The Modern god of Science
Modern science and the first chapter of Genesis are answering different questions. Science wants to know the answer to one question: “how did creation happen?” The story in Genesis is interested in answering the question: “who created the world?’ Science has become a god of the modern world that tempts us to believe that “how” is the only valid question to be asked. The beginning stories in Genesis were not written to handle the issues that were raised by twentieth and twenty-first-century science. It was told and written by an ancient to handle the issues of his day. As an example: the ancient worldview believed that humankind was just simply an afterthought that the gods were not happy about. In contrast to this ancient belief, the storyteller of the creation narrative asserts that humankind (man), male and female, was the goal of God’s creation. The ancient author goes about deconstructing the polytheistic belief system and replacing it with a monotheistic one. It is our task as modern readers to concentrate on the scene into which this bit of storytelling came and not waste time trying to solve some scientific issue that is foreign to the purpose of the story.
Not gods at all
The first teller of this story, Moses, and the first hearers of this story, Israel in the wilderness, did not have privy to Darwin’s theory or modern science. It was not part of their mindset. One might reason that if it were not part of the original storytellers’ mindset and it had no meaning for the first hearer who also did not have a scientific mindset, then we might need to look in another direction for the meaning of the story of creation.
Alas, we return to our original thought, the ancient Hebrew needed to understand that there was one God and not many gods. They needed to realize that other so-called gods that were being worshipped at their time and thought to be creative forces were in reality not gods at all.
A Final Thought
If there had been public schools among the ancient Hebrews in the wilderness, the burning question of the debate would have surrounded monotheism (one God) and polytheism (many gods). Questions surely would not have been around creation and evolution, which is an issue that certain Americans, who now live thousands of years later in the midst of a scientific worldview, might imagine it to be.
In the stories of Genesis 1-11, we will begin the story of creation (Genesis 1.1-2.4a) as seen as a tract against polytheism. Understanding the story in this way will drive home some interesting points about how we are to be the people of God in the twenty-first century.

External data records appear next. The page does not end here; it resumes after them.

(* ===== verification/WebHeaders.v ===== *)
(** * The [Headers] objects of the native requests and responses

    oak's [Request.headers] and [Response.headers] and pogo's response
    [headers] are instances of the WHATWG [Headers] class of the Deno
    runtime.  This file models the three methods the adapters call:
    [get], [set] and [delete].  It is a model of the platform, not of the
    repository, written from the Fetch standard's algorithms:

    - a name is valid when it is a non-empty HTTP token; [get], [set] and
      [delete] throw a [TypeError] on an invalid name;
    - [set] normalises the value by removing leading and trailing HTTP
      whitespace, then throws a [TypeError] if it contains NUL, CR or LF;
    - names are compared byte-wise case-insensitively: the header list is
      keyed by the lower-cased name;
    - [set] and [delete] throw a [TypeError] on a [Headers] whose guard is
      immutable (the headers of a [Response] obtained from [fetch]).

    The header list is a map from lower-cased names to the combined value
    ([get] on a name appended several times returns the values joined by
    [", "]; only the combined value is kept). *)

From S2P Require Import Prelude.

Record web_headers := {
  header_list : gmap string string;
  immutable : bool;
}.

Definition token_char (c : ascii) : bool :=
  let n := nat_of_ascii c in
  ((48 <=? n) && (n <=? 57)) || ((65 <=? n) && (n <=? 90)) ||
  ((97 <=? n) && (n <=? 122)) ||
  existsb (fun d => Nat.eqb n (nat_of_ascii d))
    ["!"; "#"; "$"; "%"; "&"; "'"; "*"; "+"; "-"; "."; "^"; "_"; "`"; "|"; "~"]%char.

Definition valid_header_name (k : string) : bool :=
  negb (String.eqb k EmptyString) && forall_chars token_char k.

Definition value_char (c : ascii) : bool :=
  let n := nat_of_ascii c in negb ((n =? 0) || (n =? 10) || (n =? 13)).

(** The value [set] stores, if it accepts it. *)
Definition normalize_header_value (v : string) : string := trim_http v.

Definition valid_header_value (v : string) : bool :=
  forall_chars value_char (normalize_header_value v).

Definition headers_get (h : web_headers) (k : string) : js_error + option string :=
  if valid_header_name k then inr (header_list h !! lower k)
  else inl (TypeError InvalidHeaderName).

Definition headers_set (h : web_headers) (k v : string) : js_error + web_headers :=
  if negb (valid_header_name k) then inl (TypeError InvalidHeaderName)
  else if negb (valid_header_value v) then inl (TypeError InvalidHeaderValue)
  else if immutable h then inl (TypeError ImmutableHeaders)
  else inr {| header_list := <[lower k := normalize_header_value v]> (header_list h);
              immutable := false |}.

Definition headers_delete (h : web_headers) (k : string) : js_error + web_headers :=
  if negb (valid_header_name k) then inl (TypeError InvalidHeaderName)
  else if immutable h then inl (TypeError ImmutableHeaders)
  else inr {| header_list := delete (lower k) (header_list h); immutable := false |}.

(** [new Headers(init)] from a list of name/value pairs (later pairs of the
    same name overwrite, as [set] does). *)
Definition headers_of_list (l : list (string * string)) : web_headers :=
  {| header_list := foldl (fun m kv => <[lower kv.1 := normalize_header_value kv.2]> m) ∅ l;
     immutable := false |}.

(** What [set] accepts. *)
Definition headers_accepts (h : web_headers) (k v : string) : bool :=
  valid_header_name k && valid_header_value v && negb (immutable h).

Section Laws.
Implicit Types (h : web_headers) (k v : string).

Lemma headers_set_ok h k v :
  headers_accepts h k v = true ->
  headers_set h k v =
    inr {| header_list := <[lower k := normalize_header_value v]> (header_list h);
           immutable := false |}.
Proof.
  unfold headers_accepts, headers_set.
  destruct (valid_header_name k), (valid_header_value v), (immutable h); done.
Qed.

Lemma headers_set_reject h k v :
  headers_accepts h k v = false -> exists e, headers_set h k v = inl e.
Proof.
  unfold headers_accepts, headers_set.
  destruct (valid_header_name k), (valid_header_value v), (immutable h); simpl; eauto; done.
Qed.

Lemma headers_delete_ok h k :
  valid_header_name k = true -> immutable h = false ->
  headers_delete h k = inr {| header_list := delete (lower k) (header_list h); immutable := false |}.
Proof. unfold headers_delete. by intros -> ->. Qed.

Lemma headers_get_ok h k :
  valid_header_name k = true -> headers_get h k = inr (header_list h !! lower k).
Proof. unfold headers_get. by intros ->. Qed.

Lemma headers_accepts_name h k v :
  headers_accepts h k v = true -> valid_header_name k = true.
Proof. unfold headers_accepts. by destruct (valid_header_name k). Qed.

Lemma headers_accepts_mutable h k v :
  headers_accepts h k v = true -> immutable h = false.
Proof. unfold headers_accepts. destruct (immutable h); by rewrite ?andb_false_r. Qed.
End Laws.

#[export] Hint Resolve headers_accepts_name headers_accepts_mutable : snelm.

Community Discussion Questions
➡ |CDQ Info|
It is always important to apply what you have learned. Pause at this point and ask for the help of the Holy Spirit to help you meditate on and put into practice some or all of the following.
- What surprises you about the polytheistic background of Genesis chapters 1-11?
- Why do you think that we are so scientific oriented even when it comes to reading and understanding an ancient document that was written to a people before science?
- How much do you think the Scopes Trial has influenced the reading and understanding of the first story of Scripture?